Traditional Thanksgiving foods can be high in fat and carbohydrates, but with some sage planning, you can enjoy a healthy Thanksgiving in the knowledge that your diabetes control should not suffer as a result.
We’ve assembled seven tips for people with diabetes to navigate the potential pitfalls of Thanksgiving.
7. Have a good breakfast
Start the morning off with a good breakfast so that you don’t spend the rest of the day longing anxiously for an afternoon feast.
This way, you won’t be tempted to overeat when your Thanksgiving meal arrives, you’ll be able to appreciate the food more for not scoffing it down, and most importantly, you can keep your blood sugar at a familiar level before the meal as it would be on other days.
6. Plan your planning
Many families eat Thanksgiving meals late in the afternoon, which can interfere with your diabetes medication schedule if you eat lunch at the same time most other days.
Be sure to find out what time you will expect to be eating your meal and plan any changes to your medication routine well in advance.

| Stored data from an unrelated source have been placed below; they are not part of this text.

(** ** Batches *)

Definition child_revisions (l : list JobRow) : Z := foldr (λ j n, jr_Revision j - 1 + n) 0 l.
Definition ended_children (l : list JobRow) : Z :=
  Z.of_nat (length (filter (λ j, Is_true (Terminal (jr_State j))) l)).

Lemma fold_children l s :
  fold_left add_child l s =
  {| bs_Revision := bs_Revision s + child_revisions l;
     bs_State := if forallb (λ j, jr_State j =s Queued) l then bs_State s else Running;
     bs_Completed := bs_Completed s + ended_children l;
     bs_Failed := bs_Failed s || existsb (λ j, jr_State j =s Failed) l;
     bs_TimedOut := bs_TimedOut s || existsb (λ j, jr_State j =s TimedOut) l;
     bs_Canceled := bs_Canceled s || existsb (λ j, jr_State j =s Canceled) l;
     bs_AllPass := bs_AllPass s && forallb (λ j, jr_Verdict j =s Pass) l;
     bs_AnyFail := bs_AnyFail s || existsb (λ j, jr_Verdict j =s Fail) l |}.
Proof.
  revert s. induction l as [|j l IH]; intros s; simpl.
  - destruct s. simpl. by rewrite !Z.add_0_r, !orb_false_r, andb_true_r.
  - rewrite IH. unfold ended_children. rewrite filter_cons. simpl.
    rewrite <-!orb_assoc, <-!andb_assoc. f_equal; [lia| |].
    + by destruct (jr_State j =s Queued), (forallb _ l).
    + destruct (Terminal (jr_State j)); simpl; lia.
Qed.
(** A sequence number is read from exactly the decimal text that is written for it. *)
Theorem sequence_roundtrip value n :
  Sequence_Parse value = Some n ↔
  0 ≤ n ≤ MaxInt64 ∧ value = Itoa n ∧ Sequence_MarshalJSON n = Some (Marshal (Str value)).
Proof.
  rewrite Sequence_Parse_exact. unfold Sequence_MarshalJSON. split.
  - intros [Hn ->]. split_and!; [lia..|done|]. by replace (n <? 0) with false by lia.
  - intros (Hn & -> & _). done.
Qed.

(** ** Witnesses *)



Lemma queue_job_terminates_witness :
  has_job queue_8 "job" = true ∧ 0 ≤ rank (phase (job_in queue_8 "job")) ≤ 7.
Proof.
  assert (has_job queue_8 "job" = true) as H by (vm_compute; reflexivity). split; [exact H|].
  exact (proj1 (queue_job_terminates queue_limit queue_8 queue_9 "job" _ queue_reach_8 queue_step_9
                  (has_job_in _ _ H))).
Defined.



Lemma superseded_lease_refused_witness :
  id_Attempt (queue_lease 1) < jr_Attempt (job_in queue_8 "job") ∧
  refuses (beat (queue_lease 1)) (queue_env "x" 9) queue_9.
Proof.
  assert (has_job queue_8 "job" = true) as H by (vm_compute; reflexivity).
  assert (id_Attempt (queue_lease 1) < jr_Attempt (job_in queue_8 "job")) as Ha by (vm_compute; reflexivity).
  split; [exact Ha|].
  exact (proj1 (superseded_lease_refused queue_limit queue_8 queue_9 (queue_lease 1) _ (queue_env "x" 9)
                  (queue_event_input "e") (queue_result Succeeded Pass None) None queue_reach_8
                  (has_job_in _ _ H) Ha queue_steps_9)).
Defined.

Lemma expired_lease_inert_witness :
  (∀ r k, db_jobs queue_9 !! "job" = Some r → unexpired (clock (queue_env "x" 9) k) r = false) ∧
  refuses (beat (queue_lease 2)) (queue_env "x" 9) queue_9.
Proof.
  assert (∀ r k, db_jobs queue_9 !! "job" = Some r → unexpired (clock (queue_env "x" 9) k) r = false) as H.
  { assert (live_state (jr_State (job_in queue_9 "job")) = false) as E by (vm_compute; reflexivity).
    intros r k Hr. rewrite (job_in_unique _ _ _ Hr). unfold unexpired. rewrite E. reflexivity. }
  split; [exact H|].
  exact (proj1 (expired_lease_inert queue_9 (queue_lease 2) (queue_env "x" 9) (queue_event_input "e")
                  (queue_result Succeeded Pass None) None H)).
Defined.

Lemma no_callback e (m : @Tx queue_floats unit unit) : None = Some m → commits queue_limit e m.
Proof. discriminate. Qed.

Lemma complete_is_idempotent_witness :
  ∃ receipt again, run (CompleteTx (queue_lease 2) (queue_result Succeeded Pass None) None) (queue_env "i" 8) queue_8
                   = Ok (receipt, queue_9) ∧
  run (CompleteTx (queue_lease 2) (queue_result Succeeded Pass None) None) (queue_env "x" 9) queue_9
    = Ok (again, queue_9) ∧ rr_ResultID again = rr_ResultID receipt.
Proof.
  destruct queue_9_run as [receipt Hrun].
  assert (has_job queue_9 "job" = true) as Hj by (vm_compute; reflexivity).
  assert (holds (queue_lease 2) (job_in queue_9 "job") = true) as Hh by (vm_compute; reflexivity).
  destruct (complete_is_idempotent queue_limit queue_8 queue_9 queue_9 (queue_lease 2) _ None receipt
              (queue_env "i" 8) _ queue_reach_8 (no_callback _) Hrun (rtc_refl _ _) (has_job_in _ _ Hj) Hh
              (queue_env "x" 9) None) as (again & H1 & H2 & _).
  exists receipt, again. exact (conj Hrun (conj H1 H2)).
Defined.

Lemma complete_ends_attempt_witness :
  ∃ receipt clean hash, rr_Replayed receipt = false ∧
  Accepted (queue_env "i" 8) (queue_lease 2) clean hash queue_8 queue_9 receipt.
Proof.
  destruct queue_9_run as [receipt Hrun].
  assert (rr_Replayed receipt = false) as Hr.
  { assert (match run (CompleteTx (queue_lease 2) (queue_result Succeeded Pass None) None) (queue_env "i" 8) queue_8
            with Ok (x, _) => rr_Replayed x | Err _ => true end = false) as E by (vm_compute; reflexivity).
    rewrite Hrun in E. exact E. }
  destruct (complete_ends_attempt queue_limit queue_8 queue_9 (queue_lease 2) _ None receipt (queue_env "i" 8)
              queue_reach_8 (no_callback _) Hrun Hr) as (clean & hash & _ & H).
  exists receipt, clean, hash. exact (conj Hr H).
Defined.
#[export] Instance sample_network : Network :=
  {| ParseAddr := λ v, if v =s PresetLoopbackAddress
                       then Some {| a_is6 := false; a_bits := [] |} else None;
     ParseNetPrefix := known_prefix; ParseURL := λ _, None |}.

#[export] Instance sample_upper : Upper.
Proof. refine {| ToUpper := ascii_upper |}. done. Defined.

#[export] Instance sample_yaml : Mihomo.YAML :=
  {| Mihomo.marshalYAML := λ doc, Some (String.concat "," (Mihomo.doc_Rules doc)) |}.

(** [strings.TrimSpace] on ASCII text. *)
Definition ascii_space (c : ascii) : bool :=
  existsb (Ascii.eqb c) [" "; "009"; "010"; "011"; "012"; "013"]%char.
Fixpoint trim_left (s : string) : string :=
  match s with
  | String c s' => if ascii_space c then trim_left s' else s
  | EmptyString => ""
  end.
Fixpoint trim_right (s : string) : string :=
  match s with
  | String c s' =>
      let r := trim_right s' in if ascii_space c && (r =s "") then "" else String c r
  | EmptyString => ""
  end.
Definition ascii_trim (s : string) : string := trim_right (trim_left s).

#[export] Instance sample_text : GoText.
Proof. refine {| ToLower := ascii_lower; TrimSpace := ascii_trim |}. done. Defined.

#[export] Instance sample_codec : Codec :=
  {| Bytes := Resource; marshalResource := Some; DecodeResource := Some |}.

Lemma sample_codec_roundtrip : CodecRoundTrip.
Proof. intros r _. by exists r. Qed.

Lemma accepts_of d v : validateValue d v = None → accepts v = true.
Proof. simpl. by destruct (accepts v). Qed.

Lemma sample_schema : SchemaContract sample_platform.
Proof.
  split.
  - intros r c [_ H]%accepts_of%andb_true_iff Hc. rewrite Hc in H. by apply Nat.eqb_eq in H.
  - intros g H%accepts_of. unfold accepts in H. eapply Forall_forallb_iff; [|exact H].
    intros m. by rewrite orb_true_iff, !String.eqb_eq.
  - intros p H%accepts_of. unfold accepts in H. eapply Forall_forallb_iff; [|exact H].
    intros m. unfold typed_ref. by rewrite orb_true_iff, !String.eqb_eq.
  - intros p [H _]%accepts_of%andb_true_iff. eapply Forall_forallb_iff; [|exact H].
    intros m. unfold typed_ref. by rewrite orb_true_iff, !String.eqb_eq.
  - intros v ref H%accepts_of Hr. unfold accepts, ref_of_kind in H.
    rewrite Hr, andb_true_iff, ?String.eqb_eq in H. by destruct H.
  - intros v ref H%accepts_of Hr. unfold accepts, ref_of_kind in H.
    rewrite Hr, andb_true_iff, ?String.eqb_eq in H. by destruct H.
Qed.

Lemma match_accepted_ok m :
  match_accepted m = true → MatchPrintable m ∧ Forall is_network (rm_Network m).
Proof.
  unfold match_accepted. rewrite !andb_true_iff, negb_true_iff, Nat.eqb_neq. intros [[H1 H2] H3].
  split; [split|].
  - by eapply Forall_forallb_iff; [|exact H1].
  - destruct (rm_DomainExact m), (rm_DomainSuffix m), (rm_RuleSetIDs m), (rm_IPCIDRs m),
      (rm_DestinationPorts m), (rm_Network m); naive_solver.
  - eapply Forall_forallb_iff; [|exact H2]. intros n. unfold is_network.
    by rewrite orb_true_iff, !String.eqb_eq.
Qed.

Checking with your health care team regarding this will account for any uncertainty about changing your medication.
5. Keep nibbles near
Snacking during waiting periods can prevent hunger building, but ensure that your choice of snack does not interfere with your blood sugar levels.

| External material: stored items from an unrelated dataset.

Lemma transaction_exact_witness :
  is_ok (transact "scope" (run_callback "scope" create_node) (sample_cenv 1) sample_tables).1 = true ∧
  match run_callback "scope" create_node (sample_cenv 1) (begin_tx sample_tables) with
  | (Ok a, s) =>
      match cs_failed s with
      | None => ∃ d', transact "scope" (run_callback "scope" create_node) (sample_cenv 1) sample_tables = (Ok a, d') ∧
          Committed "scope" sample_tables d' ∧
          dc_heads d' = dc_heads (cs_db s) ∧ dc_revisions d' = dc_revisions (cs_db s)
      | Some _ => ∃ err, transact "scope" (run_callback "scope" create_node) (sample_cenv 1) sample_tables = (Err err, sample_tables)
      end
  | (Err _, _) => ∃ err, transact "scope" (run_callback "scope" create_node) (sample_cenv 1) sample_tables = (Err err, sample_tables)
  end.
Proof.
  split; [vm_compute; reflexivity|].
  eapply (transaction_exact sample_codec_roundtrip sample_schema_fixed);
    [apply sample_tables_wf|vm_compute; reflexivity..| |]; vm_compute; [discriminate|reflexivity].
Defined.

Lemma no_lost_update_witness :
  ∃ r d', transact "scope" (Update "scope" "r1-0" 1 (node_change "m" "b.example")) (sample_cenv 2) with_node = (Ok r, d') ∧
    Head d' "scope" "r1-0" = Ok r ∧
    transact "scope" (Update "scope" "r1-0" 1 (node_change "k" "c.example")) (sample_cenv 3) d' =
      (Err (Sentinel ErrRevisionConflict), d').
Proof.
  assert (Hok : is_ok (transact "scope" (Update "scope" "r1-0" 1 (node_change "m" "b.example")) (sample_cenv 2) with_node).1 = true)
    by (vm_compute; reflexivity).
  destruct (transact "scope" (Update "scope" "r1-0" 1 (node_change "m" "b.example")) (sample_cenv 2) with_node)
    as [[r|err] d'] eqn:E; [|discriminate Hok]. exists r, d'. split; [reflexivity|].
  pose proof (no_lost_update sample_codec_roundtrip sample_schema_fixed "scope" "r1-0" 1 (node_change "m" "b.example")
    (sample_cenv 2) with_node r d' with_node_wf E) as H. clear E.
  split; [destruct H as ((old & _ & _ & _ & H & _) & _); exact H|apply H].
Defined.



Lemma rotation_keeps_text_witness :
  Open (sample_box "new") sample_context sample_sealed.1 sample_rewrapped = Ok [104; 105]%N.
Proof.
  refine (proj1 (proj2 (rotation_keeps_text 1 2 (sample_box "old") (sample_box "new") (sample_box "new") sample_context
    [104; 105]%N sample_sealed.1 sample_sealed.2 sample_rewrapped _ _ _ _ _ _ _)));
    [apply sample_box_ok; by eexists..|vm_compute; reflexivity|vm_compute; reflexivity|vm_compute; reflexivity|vm_compute; reflexivity].
Defined.

Lemma record_bound_to_place_witness :
  ∃ plain', Open (sample_box "old") sample_context sample_sealed.1 sample_sealed.2 = Ok plain' ∧ plain' = [104; 105]%N.
Proof.
  eexists. split; [vm_compute; reflexivity|].
  destruct (record_bound_to_place 1 (sample_box "old") sample_context sample_context [104; 105]%N [104; 105]%N
    sample_sealed.1 sample_sealed.1 sample_sealed.2) as [(_ & _ & H)|[(key & _ & H & _)|[H _]]];
    [| | | | |exact H|by destruct H|by destruct H].
  - apply sample_box_ok. by eexists.
  - reflexivity.
  - reflexivity.
  - vm_compute. reflexivity.
  - vm_compute. reflexivity.
Defined.
End Witnesses.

Raw vegetables or some nibbles of low-fat cheese would be suitable, but avoid snacks with carbohydrate and fat such as salted nuts or chips.
4. Select and save
Carbohydrate tends to be the central theme of a Thanksgiving dinner. Mashed and sweet potatoes, stuffing, dinner rolls and pumpkin pie are all packed with carbohydrates.
Have a reasonable portion of your favourite dishes and then pass on additional carbohydrates that you will not enjoy as much as your preferred selections. Try to keep your carbohydrate intake to a similar level as you would on a regular day.
3. Brighten your plate
Vegetables can provide some colour to a Thanksgiving meal, and steamed vegetables especially can provide a nutritious addition to your plate.
If you are cooking, steaming your vegetables rather than serving them a sauce-filled casserole, is a healthy, filling option. If you are visiting, suggest to bring a side salad or side of steamed vegetables yourself if you know that these will not otherwise be on the menu.
2. Drink with dinner
Drinking alcohol with a meal is fine for people with diabetes, within moderation. Starting beforehand is not advised, however, as drinking on an empty stomach will increase the amount of alcohol in your blood stream and the risk of hypoglycemia.
Drink with dinner at the earliest and consider diluting certain drinks such as white wine with seltzer water to concoct a white wine spritzer of sorts.
1. Substitute sugar
Dessert can often be the most problematic of servings for people with diabetes, with sugar often lurking in most pecan pies.
An alternative option, such as pumpkin pie, will reduce your sugar consumption, while artificial sweeteners and low-fat whipped cream are more appropriate companion ingredients to your dessert.
If you are cooking, use less sugar in your pies, especially fruit pies as the natural sweetness of the fruit will probably not demand any added sugar.